(INFORMATION SUPPLIED begins)

(** The allocator after a block of [size] bytes was counted as freed. *)
Definition uncounted a (allocated : Z) : FreeingBumpHeapAllocator :=
  with_alloc_stats a (mkAllocationStats allocated (bytes_allocated_peak (stats a))
    (bytes_allocated_sum (stats a)) (address_space_used (stats a))).

Lemma deallocate_unfold a m p o l m' :
  poisoned a = false → last_observed_memory_size a ≤ mem_size m → 0 ≤ o < N_ORDERS → 0 ≤ p →
  read_from m p = Ok (Occupied o) → free_lists a !! Z.to_nat o = Some l →
  write_into (Free l) m p = Ok m' → block_size (p, o) ≤ bytes_allocated (stats a) →
  deallocate (p + 8) (a, m) =
    ((uncounted (with_free_lists (with_observed a (mem_size m))
        (<[Z.to_nat o := Ptr p]> (free_lists a))) (bytes_allocated (stats a) - block_size (p, o)), m'),
     Ok tt).
Proof.
  intros Hp Hobs Ho Hp0 Hr Hl Hw Hst. destruct (Order_size_bounds o Ho) as [Hs _].
  unfold MAX_POSSIBLE_ALLOCATION in Hs.
  unfold deallocate. eapply bindM_ok; [done|]. cbn [fst]. rewrite Hp. apply PoisonBomb_ok.
  eapply bindM_ok; [unfold observe_memory_size; by rewrite (proj2 (Z.ltb_ge _ _)) by lia|].
  eapply bindM_ok.
  { unfold liftM. rewrite (proj2 (checked_sub_Some _ _ p)) by (unfold HEADER_SIZE; lia). done. }
  eapply bindM_ok; [unfold header_read; by rewrite Hr|]. eapply bindM_ok; [done|].
  eapply bindM_ok; [by apply FreeLists_replace_ok|].
  eapply bindM_ok; [unfold header_write; by rewrite Hw|]. eapply bindM_ok; [done|].
  assert (Hsub : checked_sub (bytes_allocated (stats a)) (wadd 32 (Order_size o) HEADER_SIZE) =
    Some (bytes_allocated (stats a) - block_size (p, o))).
  { rewrite wadd_small by (unfold in_range, HEADER_SIZE; lia). by apply checked_sub_Some. }
  eapply bindM_ok; [unfold liftM; simpl; by rewrite Hsub|done].
Qed.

(INFORMATION SUPPLIED ends)

**TASK TO CARRY OUT:** Write each record out again exactly.

**FINISHED TASK:**
(** The allocator after a block of [size] bytes was counted as freed. *)
Definition uncounted a (allocated : Z) : FreeingBumpHeapAllocator :=
  with_alloc_stats a (mkAllocationStats allocated (bytes_allocated_peak (stats a))
    (bytes_allocated_sum (stats a)) (address_space_used (stats a))).

Lemma deallocate_unfold a m p o l m' :
  poisoned a = false → last_observed_memory_size a ≤ mem_size m → 0 ≤ o < N_ORDERS → 0 ≤ p →
  read_from m p = Ok (Occupied o) → free_lists a !! Z.to_nat o = Some l →
  write_into (Free l) m p = Ok m' → block_size (p, o) ≤ bytes_allocated (stats a) →
  deallocate (p + 8) (a, m) =
    ((uncounted (with_free_lists (with_observed a (mem_size m))
        (<[Z.to_nat o := Ptr p]> (free_lists a))) (bytes_allocated (stats a) - block_size (p, o)), m'),
     Ok tt).
Proof.
  intros Hp Hobs Ho Hp0 Hr Hl Hw Hst. destruct (Order_size_bounds o Ho) as [Hs _].
  unfold MAX_POSSIBLE_ALLOCATION in Hs.
  unfold deallocate. eapply bindM_ok; [done|]. cbn [fst]. rewrite Hp. apply PoisonBomb_ok.
  eapply bindM_ok; [unfold observe_memory_size; by rewrite (proj2 (Z.ltb_ge _ _)) by lia|].
  eapply bindM_ok.
  { unfold liftM. rewrite (proj2 (checked_sub_Some _ _ p)) by (unfold HEADER_SIZE; lia). done. }
  eapply bindM_ok; [unfold header_read; by rewrite Hr|]. eapply bindM_ok; [done|].
  eapply bindM_ok; [by apply FreeLists_replace_ok|].
  eapply bindM_ok; [unfold header_write; by rewrite Hw|]. eapply bindM_ok; [done|].
  assert (Hsub : checked_sub (bytes_allocated (stats a)) (wadd 32 (Order_size o) HEADER_SIZE) =
    Some (bytes_allocated (stats a) - block_size (p, o))).
  { rewrite wadd_small by (unfold in_range, HEADER_SIZE; lia). by apply checked_sub_Some. }
  eapply bindM_ok; [unfold liftM; simpl; by rewrite Hsub|done].
Qed.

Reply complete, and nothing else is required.